Kiri-kanan ; Anggota Bawaslu RI Fritz Edward Siregar, Anggota Bawaslu RI Ratna Dewi Pettalolo, Ketua Bawaslu Abhan (tengah), Anggota Bawaslu RI Mochammad Afifudin, Anggota Bawaslu RI Rahmat Bagja sidang pendahuluan terhadap sejumlah partai politik yang melaporkan pelanggaran administrasi yang dilakukan KPU pada tahapan pendaftaran partai politik calon peserta Pemilu 2019 di Gedung Badan Pengawas Pemilu (Bawaslu), Jakarta, Rabu (1/11/2017). Bawaslu memutuskan melanjutkan tujuh laporan dugaan pelanggaran administrasi oleh KPU soal pendaftaran partai politik Pemilu 2019 ke sidang pemeriksaan. AKTUAL/Munzir

Jakarta, Aktual.com – Badan Pengawas Pemilu RI telah menerima 15.052 temuan dan laporan dugaan pelanggaran Pemilu 2019 hingga 28 Mei 2019.
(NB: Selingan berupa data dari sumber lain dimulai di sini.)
Lemma synced_style (c : MCollection) (s : Style) :
  synced c → synced (set_style s c).
Proof. done. Qed.

Lemma synced_MCollection_append (c : MCollection) (value : Py.value) :
  synced c → synced (state_of (MCollection.append text_extent value c)).
Proof.
  intros Hc. unfold MCollection.append, MCollection._update_style.
  rewrite (bind_run _ _ _ _ _ (modify_run _ _)).
  match goal with |- context [bind _ _ ?s] =>
    destruct (append_new_run s value) as (e & He & ->)
  end.
  simpl. by apply (synced_fresh_element (set_style _ c)).
Qed.

Lemma synced_MArray_update_style (c : MCollection) :
  synced c → synced (state_of (MArray._update_style c)).
Proof.
  intros Hc. unfold MArray._update_style, MCollection._update_style. run_monad.
  simpl. destruct (_index_enabled c); [|done].
  by destruct (index (_hidden_element c)).
Qed.

Lemma synced_MArray_append (c : MCollection) (value : Py.value) :
  synced c → synced (state_of (MArray.append text_extent value c)).
Proof.
  intros Hc. unfold MArray.append. unfold bind at 1.
  pose proof (synced_MArray_update_style c Hc) as Hs.
  destruct (MArray._update_style c) as [[] c1|ex c1]; simpl in Hs; [|done].
  rewrite <- bind_assoc.
  destruct (append_new_run c1 value) as (e & He & Hrun).
  rewrite (bind_run _ _ _ _ _ Hrun).
  pose proof (synced_fresh_element c1 e He Hs) as Hs2.
  match goal with |- context [bind get _ ?s] => set (c2 := s) in * end.
  unfold bind at 1, get.
  destruct (_index_enabled c2); [|done].
  unfold MArray._get_index_buff. run_monad.
  destruct (index (_hidden_element c2)); [|done].
  destruct (_ || _); destruct (_index_dir c2); try done.
  all: by apply synced_update_item.
Qed.
(** [Object.entries(spec.paths || {})] followed by [Object.entries(pathItem)]:
    the (path, key, value) triples in the order the two loops visit them,
    when nothing is [null]. *)
Definition traversal (spec : OpenAPISpec) : list (string * string * PathEntry) :=
  p ← default [] (paths spec);
  e ← default [] p.2;
  [(p.1, e.1, e.2)].

Definition isNull (e : PathEntry) : bool :=
  match e with
  | NullValue => true
  | _ => false
  end.

(** A path item of the document, or an entry of a path item, is [null]. *)
Definition hasNull (spec : OpenAPISpec) : bool :=
  existsb (fun p =>
             match p.2 with
             | None => true
             | Some own => existsb (fun e => isNull e.2) own
             end)
          (default [] (paths spec)).

(** ** The consumer generator (class [ConsumerGenerator]) *)

Module ConsumerGenerator.
Import JsString.

Definition nl : string := String (ascii_of_nat 10) EmptyString.

(** The type ['java' | 'typescript' | 'python']. A value of this declared
    type comes from the configuration by a cast that checks nothing: where
    the code receives it, it is a [string]. *)
Inductive SupportedLanguage := java | typescript | python.

Definition languageName (language : SupportedLanguage) : string :=
  match language with
  | java => "java"
  | typescript => "typescript"
  | python => "python"
  end.

Record OperationParam := {
  p_name : string;
  p_type : string;
  p_in : string
}.

Record OperationContext := {
  ctx_operationId : string;
  ctx_method : string;
  ctx_path : string;
  ctx_summary : string;
  hasBody : bool;
  hasParams : bool;
  params : list OperationParam;
  returnType : string
}.

Record EmitContext := {
  packageName : string;
  apiClassName : string
}.

(** The generator object: its only field is the template table, filled by
    the constructor ([initializeTemplates] adds nothing). *)
Record ConsumerGenerator := {
  templates : list (SupportedLanguage * list (string * string))
}.

Definition constructor : ConsumerGenerator :=
  {| templates := [ (java, []); (typescript, []); (python, []) ] |}.

(** *** Helpers *)

Definition schemaToType (schema : option SchemaObject) : string :=
  match schema with
  | None => "any"
  | Some schema =>
      if bool_decide (schema_type schema = Some "integer") then "number"
      else if bool_decide (schema_type schema = Some "array") then "array"
      else or_else (schema_type schema) "any"
  end.

(** [a.pop()] on the pieces of a split: the last piece. *)
Definition pop (l : list string) : option string := last l.

Definition inferReturnType (op : Operation) : string :=
  let successResponse :=
    match op_responses op !! "200" with
    | Some r => Some r
    | None => op_responses op !! "201"
    end in
  match successResponse with
  | None => "void"
  | Some successResponse =>
      match response_content successResponse with
      | None => "void"
      | Some content =>
          match content !! "application/json" with
          | None => "Object"
          | Some jsonContent =>
              match media_schema jsonContent with
              | None => "Object"
              | Some schema =>
                  if truthy (schema_ref schema)
                  then or_else (pop (split_char "/" (default EmptyString (schema_ref schema))))
                               "Object"
                  else "Object"
              end
          end
      end
  end.

Definition is_alnum (c : ascii) : bool := is_upper c || is_lower c || is_digit c.

Fixpoint keep_chars (f : ascii -> bool) (s : string) : string :=
  match s with
  | EmptyString => EmptyString
  | String c s' => if f c then String c (keep_chars f s') else keep_chars f s'
  end.

Definition deriveApiClassName (title : string) : string :=
  let stripped := keep_chars is_alnum title in
  or_else (Some (toUpperCase (charAt0 stripped) +:+ slice1 stripped)) "Default".

Definition toJavaType (type : string) : string :=
  if String.eqb type "number" then "Integer"
  else if String.eqb type "string" then "String"
  else if String.eqb type "boolean" then "Boolean"
  else if String.eqb type "array" then "List<?>"
  else "Object".

Definition toTypeScriptType (type : string) : string :=
  if String.eqb type "number" then "number"
  else if String.eqb type "string" then "string"
  else if String.eqb type "boolean" then "boolean"
  else if String.eqb type "array" then "any[]"
  else "any".

Definition toPythonType (type : string) : string :=
  if String.eqb type "number" then "int"
  else if String.eqb type "string" then "str"
  else if String.eqb type "boolean" then "bool"
  else if String.eqb type "array" then "list"
  else "any".

(** [str.replace(/([A-Z])/g, '_$1')] *)
Fixpoint underscore_upper (s : string) : string :=
  match s with
  | EmptyString => EmptyString
  | String c s' =>
      if is_upper c then String "_" (String c (underscore_upper s'))
      else String c (underscore_upper s')
  end.

Definition toSnakeCase (str : string) : string :=
  match toLowerCase (underscore_upper str) with
  | String "_" s => s
  | s => s
  end.

(** *** Extraction *)

Definition describe (pathKey method : string) (id : string) (op : Operation)
    : OperationContext :=
  let params :=
    map (fun p => {| p_name := param_name p;
                     p_type := schemaToType (param_schema p);
                     p_in := param_in p |})
        (default [] (op_parameters op)) in
  {| ctx_operationId := id;
     ctx_method := toUpperCase method;
     ctx_path := pathKey;
     ctx_summary := or_else (op_summary op) id;
     hasBody := bool_decide (is_Some (op_requestBody op));
     hasParams := (0 <? length params)%nat;
     params := params;
     returnType := inferReturnType op |}.

(** [filterOperationIds && !filterOperationIds.includes(id)]: an array,
    also the empty one, is truthy. *)
Definition filteredOut (filterOperationIds : option (list string)) (id : string) : bool :=
  match filterOperationIds with
  | None => false
  | Some ids => negb (bool_decide (id ∈ ids))
  end.

Definition extractOperations (spec : OpenAPISpec) (filterOperationIds : option (list string))
    : Exception + list OperationContext :=
  forOf (default [] (paths spec))
    (fun operations '(pathKey, pathItem) =>
       match objectEntries pathItem with
       | inl e => inl e
       | inr own =>
           forOf own
             (fun operations '(method, operation) =>
                match guard operation with
                | inl e => inl e
                | inr None => inr operations
                | inr (Some (id, op)) =>
                    if filteredOut filterOperationIds id then inr operations
                    else inr (operations ++ [describe pathKey method id op])
                end)
             operations
       end)
    [].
Anggota Bawaslu RI Fritz Edward Siregar mengatakan dari total 15.052 dugaan pelanggaran pemilu itu, sebanyak 1.581 merupakan laporan, sementara 14.462 adalah temuan.

“Laporan itu artinya dari masyarakat. Sedangkan temuan adalah hasil temuan pengawas di lapangan, di TPS,” kata Fritz dalam acara diskusi dan buka puasa bersama media, di Jakarta, Selasa.
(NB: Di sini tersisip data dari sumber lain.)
(** * graphql-upload: the multipart request engine [processRequest]

    A shallow embedding of [process-request.ts] and [type/upload.ts].
    The engine is a set of event handlers closing over five mutable
    variables ([released], [exitError], [operations], [operationsPath],
    [map]) and two promise capabilities.  Here the closure becomes an
    explicit [state] record, each handler a function [state -> state],
    and a request is a list of [event]s folded through [handle]. *)

From Stdlib Require Import ZArith String Ascii List Bool Lia.
From stdpp Require Import base option list strings pretty.
Import ListNotations.
Local Open Scope string_scope.
Local Open Scope list_scope.
Local Open Scope nat_scope.
Set Warnings "-register-all".

(** ** JSON values *)

(** The result of [JSON.parse].  Numbers are kept as integers: the engine
    only ever asks whether a value is a number and whether it is falsy. *)
Inductive json : Type :=
| JNull
| JBool (b : bool)
| JNum (n : Z)
| JStr (s : string)
| JArr (items : list json)
| JObj (members : list (string * json)).

(** The operations document once placeholders may have been written into
    it: a JSON value whose leaves may also be references to [Upload]
    instances (by address in the upload heap). *)
Inductive tree : Type :=
| TNull
| TBool (b : bool)
| TNum (n : Z)
| TStr (s : string)
| TArr (items : list tree)
| TObj (members : list (string * tree))
| TUpload (u : nat).

Fixpoint embed (j : json) : tree :=
  match j with
  | JNull => TNull
  | JBool b => TBool b
  | JNum n => TNum n
  | JStr s => TStr s
  | JArr items => TArr (List.map embed items)
  | JObj members => TObj (List.map (fun kv => (fst kv, embed (snd kv))) members)
  end.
Dia menyebutkan sebanyak 533 di antaranya terkait pelanggaran pidana, 148 pelanggaran masih dalam proses, 1.096 pelanggaran hukum lain, 162 pelanggaran kode etik, 12.138 pelanggaran administrasi, dan 980 kategori bukan pelanggaran.

Data temuan tertinggi yang diterima oleh Bawaslu yakni berasal dari Provinsi Jawa Timur 10.066 temuan, Sulawesi Selatan 806 temuan, Jawa Barat 582 temuan, Sulawesi Tengah 475 temuan, dan Jawa Tengah 475 temuan.

Sedangkan data laporan tertinggi yang diterima Bawaslu yakni dari Sulawesi Selatan 215 laporan, Papua 145 laporan, Jawa Barat 141 laporan, Jawa Tengah 127 laporan, dan Aceh 95 laporan.

Menurut Fritz, dari 114 putusan terkait pidana, sebanyak 106 di antaranya inkrah, sedangkan delapan lainnya banding.

Adapun pelanggaran pidana ini mencakup antara lain seperti keterlibatan ASN serta TNI/Polri dalam kampanye, kampanye di luar jadwal, kepala desa melakukan perbuatan menguntungkan peserta pemilu, serta penggunaan fasilitas pemerintah.

Selain itu, pelanggaran larangan kampanye, pemalsuan dokumen, politik uang, mengacaukan kampanye, merusak alat peraga kampanye, dan lain-lain.